What is a Short Sale?
In the last several years Short Sales have become a very hot topic in the real estate industry and both Buyers and Sellers want to understand what is involved with the Short Sale process. Before we explain the Short Sale process in detail here is a summary of the major issues involved with a Short Sale …
- Because of the decline in the value of many properties over the last several years and because of the prevalence of “low down payment mortgages” many home owner’s find that they owe more to their lender than their house is worth … they are “upside down”. If a home owner finds himself in this situation and if he needs (or wants) to sell his house … the home owner would have to bring cash to the settlement table to make up the difference between what the Buyer is paying and what is owed to the Seller’s lender.
- What many people do not know is that when a Seller is “upside down” they can ask for permission from their lender to sell the property for less than they owe on the property … and for the lender to forgive the home owner from having to pay off their total loan. If the lender approves this request then the process is called a “short sale.
- Before a Seller can sell their house using the Short Sales process they must be in foreclosure and they must be experiencing financial hardship. Some banks MAY allow a Short Sale if the Seller is just behind in their mortgage payments but unless the Seller is in foreclosure or can demonstrate that they are about to go into foreclosure they will usually not qualify for a Short Sale.

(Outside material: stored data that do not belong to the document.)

(** * The Prisoner's Dilemma game of [pd_demo/pd_game.py]

    A shallow embedding of the strategies, the strategy registry, the move
    sanitiser [get_llm_move] and the match loop [play_match], followed by the
    session state machine that the specification describes for the
    participant-facing experiment, and the properties proved of both. *)

From stdpp Require Import base strings list gmap pretty.
From Stdlib Require Import Ascii ZArith Lia.

Local Open Scope Z_scope.

(** ** Python built-ins used by the source *)

Module Py.

(** Text is modelled as [string]; a character is a code point below 256.
    [str.isspace] on those code points: TAB..CR, FS..US, SPACE, NEL, NBSP. *)
Definition isspace (c : ascii) : bool :=
  let n := N_of_ascii c in
  ((9 <=? n) && (n <=? 13) || (28 <=? n) && (n <=? 32)
   || (n =? 133) || (n =? 160))%N.

Fixpoint lstrip (s : string) : string :=
  match s with
  | EmptyString => EmptyString
  | String c s' => if isspace c then lstrip s' else s
  end.

Definition rstrip (s : string) : string := String.rev (lstrip (String.rev s)).

(** [str.strip()] with no argument. *)
Definition strip (s : string) : string := rstrip (lstrip s).

(** [str.lower] on one code point below 256: A..Z and the upper-case
    Latin-1 letters (all of 192..222 but the multiplication sign). *)
Definition lower_char (c : ascii) : ascii :=
  let n := N_of_ascii c in
  if ((65 <=? n) && (n <=? 90)
      || (192 <=? n) && (n <=? 222) && negb (n =? 215))%N
  then ascii_of_N (n + 32) else c.

Fixpoint lower (s : string) : string :=
  match s with
  | EmptyString => EmptyString
  | String c s' => String (lower_char c) (lower s')
  end.

(** The line feed of the source's ["\n"]. *)
Definition NL : string := String (ascii_of_N 10) EmptyString.

(** [history[-k:]] for a positive [k]. *)
Definition last_k {A} (k : nat) (l : list A) : list A :=
  drop (length l - k)%nat l.

(** [enumerate(l)]. *)
Definition enumerate {A} (l : list A) : list (nat * A) := imap pair l.

(** The exceptions the source raises itself; [str(e)] is the message. *)
Inductive exn := ValueError (msg : string).

Definition str (e : exn) : string := match e with ValueError msg => msg end.

End Py.

(** ** Effects

    [get_llm_move] calls the chat-completion API and prints on failure;
    [play_match] raises.  The world records, in order, the prompts sent to the
    API and the lines printed; a computation returns a value or raises, and in
    both cases hands back the world as it left it. *)

Record world := World {
  api_log : list string;
  stdout : list string
}.

Inductive outcome (A : Type) :=
| Returns (a : A)
| Raises (e : Py.exn).
Arguments Returns {A} a.
Arguments Raises {A} e.

Definition M (A : Type) : Type := world → outcome A * world.

Definition ret {A} (a : A) : M A := λ w, (Returns a, w).

Definition bind {A B} (c : M A) (k : A → M B) : M B :=
  λ w, match c w with
       | (Returns a, w') => k a w'
       | (Raises e, w') => (Raises e, w')
       end.

Definition raise {A} (e : Py.exn) : M A := λ w, (Raises e, w).

(** [try: c except Exception as e: h e]. *)
Definition try_except {A} (c : M A) (h : Py.exn → M A) : M A :=
  λ w, match c w with
       | (Returns a, w') => (Returns a, w')
       | (Raises e, w') => h e w'
       end.
(** [validateRegister] never throws on the four strings of the register
    form, and it returns no error exactly when the name is not blank and
    has two code units or more, the address is well formed, the password is
    not blank and has six or more, and the confirmation is the password. *)
Theorem validateRegister_accepts n e p c :
  (exists errors, validateRegister (register_form n e p c) = Normal errors)
  /\ (validateRegister (register_form n e p c) = Normal [] <->
      (forallb is_space n = false /\ (2 <= List.length n)%nat)
      /\ isValidEmail e = true
      /\ (forallb is_space p = false /\ (6 <= List.length p)%nat)
      /\ c = p).
Proof.
  set (fd := register_form n e p c).
  assert (Gn : get_prop f_name fd = VStr n) by reflexivity.
  assert (Ge : get_prop f_email fd = VStr e) by reflexivity.
  assert (Gp : get_prop f_password fd = VStr p) by reflexivity.
  assert (Gc : get_prop f_confirmPassword fd = VStr c) by reflexivity.
  assert (T : forall f, In f [f_name; f_email; f_password; f_confirmPassword] ->
                exists o, validateField f (get_prop f fd) fd = Normal o).
  { intros f [<- | [<- | [<- | [<- | []]]]].
    - rewrite Gn, validateField_name. eauto.
    - rewrite Ge, validateField_email. eauto.
    - rewrite Gp, validateField_password. eauto.
    - rewrite Gc, validateField_confirm. eauto. }
  destruct (validateForm_from_char fd _ [] T) as [R I].
  split; [exact R|]. unfold validateRegister, validateForm. rewrite I.
  assert (Cf : has_text (if forallb is_space c then Some msg_confirm_required
                         else if strict_neq (get_prop f_password fd) (VStr c)
                              then Some msg_confirm_match else None) = false
               <-> forallb is_space c = false /\ p = c).
  { rewrite Gp. cbn [strict_neq]. destruct (forallb is_space c).
    - split; [discriminate | intros [H _]; discriminate].
    - destruct (str_eqb p c) eqn:E; cbn.
      + apply str_eqb_eq in E. tauto.
      + split; [discriminate|]. intros [_ H]. apply str_eqb_eq in H. congruence. }
  split.
  - intros [_ A].
    destruct (A f_name (or_introl eq_refl)) as [o1 [E1 N1]].
    destruct (A f_email (or_intror (or_introl eq_refl))) as [o2 [E2 N2]].
    destruct (A f_password (or_intror (or_intror (or_introl eq_refl)))) as [o3 [E3 N3]].
    destruct (A f_confirmPassword
                (or_intror (or_intror (or_intror (or_introl eq_refl))))) as [o4 [E4 N4]].
    rewrite Gn, validateField_name in E1. rewrite Ge, validateField_email in E2.
    rewrite Gp, validateField_password in E3. rewrite Gc, validateField_confirm in E4.
    injection E1 as <-. injection E2 as <-. injection E3 as <-. injection E4 as <-.
    apply (no_message_minLength n msg_name_required msg_name_minLength 2 eq_refl eq_refl) in N1.
    apply no_message_email in N2.
    apply (no_message_minLength p msg_password_required msg_password_minLength 6 eq_refl eq_refl) in N3.
    apply Cf in N4. destruct N4 as [_ ->]. tauto.
  - intros [Hn [He [Hp ->]]]. split; [reflexivity|].
    intros f [<- | [<- | [<- | [<- | []]]]].
    + rewrite Gn, validateField_name. eexists. split; [reflexivity|].
      apply (no_message_minLength n msg_name_required msg_name_minLength 2 eq_refl eq_refl). exact Hn.
    + rewrite Ge, validateField_email. eexists. split; [reflexivity|].
      apply no_message_email, He.
    + rewrite Gp, validateField_password. eexists. split; [reflexivity|].
      apply (no_message_minLength p msg_password_required msg_password_minLength 6 eq_refl eq_refl). exact Hp.
    + rewrite Gc, validateField_confirm. eexists. split; [reflexivity|].
      apply Cf. tauto.
Qed.

(** A one-class pattern is found somewhere exactly when some code unit is
    in the class. *)
Lemma test_class p s : test (RChar p) s = existsb p s.
Proof.
  unfold test. induction s as [|x s IH]; [reflexivity|].
  cbn [exec existsb]. unfold match_here at 1. cbn [rmatch].
  destruct (p x); [reflexivity | exact IH].
Qed.

Lemma check_score ok hint r :
  score (check ok hint r) = (score r + b2z ok)%Z
  /\ (Z.of_nat (List.length (feedback (check ok hint r)))
      = Z.of_nat (List.length (feedback r)) + (1 - b2z ok))%Z.
Proof.
  unfold check. destruct ok; cbn [score feedback b2z]; split; try lia.
  rewrite length_app. cbn [List.length]. lia.
Qed.

(** The score of a non-empty password counts the five criteria it meets
    (length, digit, lower case, upper case, special character), every
    criterion it misses leaves one message, and it is strong from a score
    of 3; the empty password has score 0, no message and is not strong. *)
Theorem password_strength_score pw :
  match pw with
  | [] =>
      score (validatePasswordStrength pw) = 0%Z
      /\ feedback (validatePasswordStrength pw) = []
      /\ isStrong (validatePasswordStrength pw) = false
  | _ :: _ =>
      score (validatePasswordStrength pw)
      = (b2z (6 <=? Z.of_nat (List.length pw))%Z + b2z (existsb is_digit pw)
         + b2z (existsb is_lower pw) + b2z (existsb is_upper pw)
         + b2z (existsb is_special pw))%Z
      /\ (score (validatePasswordStrength pw)
          + Z.of_nat (List.length (feedback (validatePasswordStrength pw))) = 5)%Z
      /\ isStrong (validatePasswordStrength pw)
         = (3 <=? score (validatePasswordStrength pw))%Z
  end.
Proof.
  destruct pw as [|x pw]; [repeat split|].
  unfold validatePasswordStrength. cbv beta iota zeta. rewrite !test_class.
  destruct (6 <=? Z.of_nat (List.length (x :: pw)))%Z,
           (existsb is_digit (x :: pw)), (existsb is_lower (x :: pw)),
           (existsb is_upper (x :: pw)), (existsb is_special (x :: pw));
    cbn; repeat split; reflexivity.
Qed.

(** A strong password shows at least two kinds of characters; six or more
    characters of two kinds are enough, and so are three kinds at any
    length. *)
Theorem password_strength_kinds pw :
  (isStrong (validatePasswordStrength pw) = true ->
   (2 <= b2z (existsb is_digit pw) + b2z (existsb is_lower pw)
         + b2z (existsb is_upper pw) + b2z (existsb is_special pw))%Z)
  /\ ((6 <= List.length pw)%nat ->
      (2 <= b2z (existsb is_digit pw) + b2z (existsb is_lower pw)
            + b2z (existsb is_upper pw) + b2z (existsb is_special pw))%Z ->
      isStrong (validatePasswordStrength pw) = true)
  /\ ((3 <= b2z (existsb is_digit pw) + b2z (existsb is_lower pw)
            + b2z (existsb is_upper pw) + b2z (existsb is_special pw))%Z ->
      isStrong (validatePasswordStrength pw) = true).
Proof.
  pose proof (password_strength_score pw) as H.
  destruct pw as [|x pw].
  - destruct H as [_ [_ ->]]. cbn. repeat split; intros; try discriminate; lia.
  - destruct H as [S [_ ->]]. rewrite S.
    assert (L : (6 <= List.length (x :: pw))%nat ->
                b2z (6 <=? Z.of_nat (List.length (x :: pw)))%Z = 1%Z).
    { intros L. destruct (Z.leb_spec 6 (Z.of_nat (List.length (x :: pw))));
        [reflexivity | lia]. }
    assert (B : (0 <= b2z (6 <=? Z.of_nat (List.length (x :: pw)))%Z <= 1)%Z)
      by (destruct (6 <=? _)%Z; cbn; lia).
    repeat split.
    + intros T. apply Z.leb_le in T. lia.
    + intros L6 K. apply Z.leb_le. rewrite (L L6). lia.
    + intros K. apply Z.leb_le. lia.
Qed.

(** *** sanitizeInput *)

Lemma firstn_In {A} n (l : list A) x : In x (firstn n l) -> In x l.
Proof.
  revert l. induction n as [|n IH]; intros [|y l]; cbn; try tauto.
  intros [H | H]; [left; exact H | right; apply IH, H].
Qed.

Lemma filter_all {A} (f : A -> bool) l : forallb f l = true -> filter f l = l.
Proof.
  induction l as [|x l IH]; [reflexivity|]. cbn. intros H.
  apply andb_true_iff in H. destruct H as [-> H]. rewrite IH; auto.
Qed.

(** The result of [sanitizeInput] has at most 255 code units, none of them
    an angle bracket, and is never longer than the input; a value that is
    not a string gives the empty string; a trimmed string without angle
    brackets of at most 255 code units comes back as it is. *)
Theorem sanitizeInput_safe :
  (forall v, (List.length (sanitizeInput v) <= 255)%nat
             /\ ~ In 60%N (sanitizeInput v) /\ ~ In 62%N (sanitizeInput v))
  /\ (forall s, (List.length (sanitizeInput (VStr s)) <= List.length s)%nat)
  /\ (forall v, (forall s, v <> VStr s) -> sanitizeInput v = [])
  /\ (forall s,
         trim s = s ->
         forallb (fun c => negb (N.eqb c 60 || N.eqb c 62)) s = true ->
         (List.length s <= 255)%nat ->
         sanitizeInput (VStr s) = s).
Proof.
  split; [|split; [|split]].
  - intros v. destruct v as [| | b | n | s]; cbn [sanitizeInput List.length In];
      try (split; [lia | tauto]).
    split; [rewrite length_firstn; lia|].
    split; intros H; apply firstn_In in H; apply filter_In in H;
      destruct H as [_ H]; discriminate.
  - intros s. cbn [sanitizeInput]. rewrite length_firstn.
    pose proof (filter_length_le (fun c => negb (N.eqb c 60 || N.eqb c 62)) (trim s)).
    assert (List.length (trim s) <= List.length s)%nat.
    { unfold trim. rewrite length_rev.
      pose proof (length_drop_while is_space (List.rev (drop_while is_space s))).
      pose proof (length_drop_while is_space s).
      rewrite length_rev in *. lia. }
    lia.
  - intros v H. destruct v; try reflexivity. exfalso. exact (H s eq_refl).
  - intros s T F L. cbn [sanitizeInput]. rewrite T, (filter_all _ _ F).
    apply firstn_all2. exact L.
Qed.

(** The code units the table replaces, and the others. *)
Lemma html_entity_cases c :
  (c = 38 /\ html_entity c = Some (lit "&amp;"))%N
  \/ (c = 60 /\ html_entity c = Some (lit "&lt;"))%N
  \/ (c = 62 /\ html_entity c = Some (lit "&gt;"))%N
  \/ (c = 34 /\ html_entity c = Some (lit "&quot;"))%N
  \/ (c = 39 /\ html_entity c = Some (lit "&#039;"))%N
  \/ (html_entity c = None /\ c <> 38 /\ c <> 60 /\ c <> 62 /\ c <> 34 /\ c <> 39)%N.
Proof.
  unfold html_entity.
  destruct (N.eqb_spec c 38); [tauto|].
  destruct (N.eqb_spec c 60); [tauto|].
  destruct (N.eqb_spec c 62); [tauto|].
  destruct (N.eqb_spec c 34); [tauto|].
  destruct (N.eqb_spec c 39); [tauto|].
  right; right; right; right; right. tauto.
Qed.

Lemma escapeHtml_cons c t : escapeHtml (c :: t) = escape_unit c ++ escapeHtml t.
Proof. reflexivity. Qed.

- Ironically … a Seller cannot initiate a Short Sale. The banks will only deal with Buyers and their real estate agents. The Seller and their listing agent can attempt to attract potential buyers by “advertising” that the Seller is going to attempt a short sale but until a Buyer makes an offer on the property the short sale process cannot really begin.
- From the perspective of a Seller the primary advantage of a short sale is that they avoid being “foreclosed on” and their credit rating is impacted significantly less than with a foreclosure … and … they can sell their property and “down size” to reduce their ongoing living expenses. When we talk about “down-sizing” we mean that the Seller may have to rent a property for a couple years until their credit improves and they can apply for another mortgage. In some cases it may be possible for the seller to obtain an FHA loan to buy a new home immediately after selling a property via a short sale but the new property must be “smaller” than the original house.
- If the home owner’s (Seller) lender does not approve a short sale and they foreclose on the home owner, it could take as long as 7 years before the home owner’s credit is restored to make it possible for the home owner to qualify for another mortgage.
- From the perspective of the Buyer there is often an opportunity to purchase a property below “true market value” via the short sale process because lenders often are willing to allow the property to be sold at a discount from perceived market value. The reason for this is that the lender incurs significant expenses and risk if they foreclose and become the owner of the property.
- Unfortunately the short sale process can take many months and it requires knowledge that Buyers and Sellers do not normally posses. It is very important that Buyers and Seller form a relationship with a real estate agent that understands how to negotiate a short sale with the lenders.